Postby martinvicanek » Wed Sep 20, 2017 10:33 pm

So let's look at some working examples.
Our first example will be a (naive, non bandlimited) sawtooth oscillator with frequency f and the waveform going from -1 to +1.

C code would look something like this:
Code: Select all
float f = 0.1;
float saw = 0;

saw = saw + f;
if (saw > 1.0) saw = saw - 2.0;

This translates to the following FS code:
Code: Select all
float f = 0.1;
float saw = 0;

saw = saw + f;
saw = saw - 2&(saw > 1);
Easy, isn't it?

Next consider a simple index ramp. A C code would look something like this:
Code: Select all
integer i = 0;
integer n = 10;

i = i + 1;
if (i >= n) i = 0;

The FS code box offers only floating point declarations, so it would read
Code: Select all
float i = 0;
float n = 10;

i = i + 1;
i = i&(i < n);
Note that we have negated the comparison in FS in this case.

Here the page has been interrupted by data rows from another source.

Definition toTurn (row : sqlTurnRow) : result Turn :=
  guard! negb ((row.(tr_LastEventSequence) <? 1)
               || (MaxDurableSequence <? u64 row.(tr_LastEventSequence))) else ErrStoreIntegrity;;
  guard! negb ((row.(tr_FencingToken) <? 0) || (MaxDurableSequence <? u64 row.(tr_FencingToken)))
    else ErrStoreIntegrity;;
  guard! negb (holds_at row.(tr_ActiveAttemptID) (fun a =>
      (row.(tr_FencingToken) <? 1)
      || bool_decide (is_Some (validatePrintableASCII a MaxAttemptIDBytes))))
    else ErrStoreIntegrity;;
  match row.(tr_PluginSnapshotJSON) with
  | None => Err ErrStoreIntegrity
  | Some plugin =>
    let turn := {|
      turn_ID := row.(tr_TurnID);
      turn_PrincipalID := row.(tr_PrincipalID);
      turn_ThreadID := row.(tr_ThreadID);
      turn_IdempotencyKey := row.(tr_IdempotencyKey);
      turn_CommandDigest := row.(tr_CommandDigest);
      turn_Plugin := plugin;
      turn_Status := row.(tr_Status);
      turn_CancelRequestedAt := row.(tr_CancelRequestedAt);
      turn_CreatedAt := row.(tr_CreatedAt);
      turn_UpdatedAt := row.(tr_UpdatedAt);
      turn_StartedAt := row.(tr_StartedAt);
      turn_FinishedAt := row.(tr_FinishedAt) |} in
    check! Turn_Validate turn as ErrStoreIntegrity;;
    Ok turn
  end.

Definition validateStoredEnvelope (event : EventEnvelope) : validation :=
  first_error
    [ when (bool_decide (is_Some (EventEnvelope_Validate event))
            || (MaxDurableSequence <? event.(ev_Sequence))) ErrStoreIntegrity;
      when (bool_decide (is_Some (validatePluginRef event.(ev_Plugin)))) ErrStoreIntegrity;
      when (bool_decide (is_Some (EventDraft_Validate
              (mkEventDraft event.(ev_Type) event.(ev_ResourceRefs) event.(ev_Data)))))
        ErrStoreIntegrity ].

(** What decoding the marshalled envelope gives. *)
Definition event_column (e : EventEnvelope) : option EventEnvelope :=
  Some {| ev_SchemaVersion := e.(ev_SchemaVersion);
          ev_FrameKind := json_string_column e.(ev_FrameKind);
          ev_EventID := json_string_column e.(ev_EventID);
          ev_TurnID := json_string_column e.(ev_TurnID);
          ev_Sequence := e.(ev_Sequence);
          ev_Plugin := default e.(ev_Plugin) (plugin_column e.(ev_Plugin));
          ev_Type := json_string_column e.(ev_Type);
          ev_Visibility := json_string_column e.(ev_Visibility);
          ev_ResourceRefs := map json_string_column e.(ev_ResourceRefs);
          ev_Data := json_compact e.(ev_Data) |}.

Definition eventToSQLRow (id : Z) (event : EventEnvelope) (now : time) : result sqlTurnEventRow :=
  check! validateStoredEnvelope event;;
  try! canonicalNow := canonicalExecutionTime now as ErrStoreIntegrity in
  Ok {| er_ID := id;
        er_TurnID := event.(ev_TurnID);
        er_Sequence := i64 event.(ev_Sequence);
        er_EventID := event.(ev_EventID);
        er_SchemaVersion := event.(ev_SchemaVersion);
        er_EventType := event.(ev_Type);
        er_EventJSON := event_column event;
        er_CreatedAt := canonicalNow |}.

(** The unique keys of the event table. *)
Definition event_key_taken (row : sqlTurnEventRow) (r : sqlTurnEventRow) : bool :=
  bool_decide (r.(er_TurnID) = row.(er_TurnID))
  && ((r.(er_Sequence) =? row.(er_Sequence)) || bool_decide (r.(er_EventID) = row.(er_EventID))).

Definition insertEvent (db : Database) (event : EventEnvelope) (now : time) : result Database :=
  try! row := eventToSQLRow (next_id er_ID db.(db_events)) event now as ErrStoreIntegrity in
  guard! negb (existsb (event_key_taken row) db.(db_events)) else driverError;;
  Ok (set_events db (db.(db_events) ++ [row])).

Definition attemptToSQLRow (id : Z) (a : TurnAttempt) : result sqlTurnAttemptRow :=
  check! TurnAttempt_Validate a;;
  Ok {| ar_ID := id;
        ar_AttemptID := a.(att_ID);
        ar_TurnID := a.(att_TurnID);
        ar_FencingToken := i64 a.(att_FencingToken);
        ar_Status := a.(att_Status);
        ar_WorkerID := a.(att_WorkerID);
        ar_WorkerBuildDigest := a.(att_WorkerBuildDigest);
        ar_ClaimedAt := a.(att_ClaimedAt);
        ar_LastHeartbeatAt := a.(att_LastHeartbeatAt);
        ar_LeaseExpiresAt := a.(att_LeaseExpiresAt);
        ar_FinishedAt := a.(att_FinishedAt);
        ar_CreatedAt := a.(att_CreatedAt);
        ar_UpdatedAt := a.(att_UpdatedAt) |}.

Definition toAttempt (row : sqlTurnAttemptRow) : result TurnAttempt :=
  guard! negb ((row.(ar_FencingToken) <? 1) || (MaxDurableSequence <? u64 row.(ar_FencingToken)))
    else ErrStoreIntegrity;;
  let attempt := {|
    att_ID := row.(ar_AttemptID);
    att_TurnID := row.(ar_TurnID);
    att_FencingToken := u64 row.(ar_FencingToken);
    att_Status := row.(ar_Status);
    att_WorkerID := row.(ar_WorkerID);
    att_WorkerBuildDigest := row.(ar_WorkerBuildDigest);
    att_LeaseExpiresAt := row.(ar_LeaseExpiresAt);
    att_ClaimedAt := row.(ar_ClaimedAt);
    att_LastHeartbeatAt := row.(ar_LastHeartbeatAt);
    att_FinishedAt := row.(ar_FinishedAt);
    att_CreatedAt := row.(ar_CreatedAt);
    att_UpdatedAt := row.(ar_UpdatedAt) |} in
  check! TurnAttempt_Validate attempt as ErrStoreIntegrity;;
  Ok attempt.

(** The unique keys of the attempt table. *)
Definition attempt_key_taken (row : sqlTurnAttemptRow) (r : sqlTurnAttemptRow) : bool :=
  bool_decide (r.(ar_AttemptID) = row.(ar_AttemptID))
  || bool_decide (r.(ar_TurnID) = row.(ar_TurnID)) && (r.(ar_FencingToken) =? row.(ar_FencingToken)).

Definition createAttempt (db : Database) (row : sqlTurnAttemptRow) : result Database :=
  guard! negb (existsb (attempt_key_taken row) db.(db_attempts)) else driverError;;
  Ok (set_attempts db (db.(db_attempts) ++ [row])).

So how do we implement an if-then-else structure? For instance
Code: Select all
if (x > y) then z = a;
else z = b;

In FS you could write
Code: Select all
z = a&(x > y) + b&(x <= y);

This expression is correct, however it involves two comparisons. A more efficient implementation is
Code: Select all
z = b + (a - b)&(x > y);
which requires only one comparison. To see why this gives the same result assume (x > y) is true, then z = b + (a - b) = a. If, on the other hand, (x > y) is false then z = b + 0 = b.

Note: You could also write
Code: Select all
z = a + (b - a)&(x <= y);
Last edited by martinvicanek on Thu Sep 21, 2017 7:03 am, edited 1 time in total.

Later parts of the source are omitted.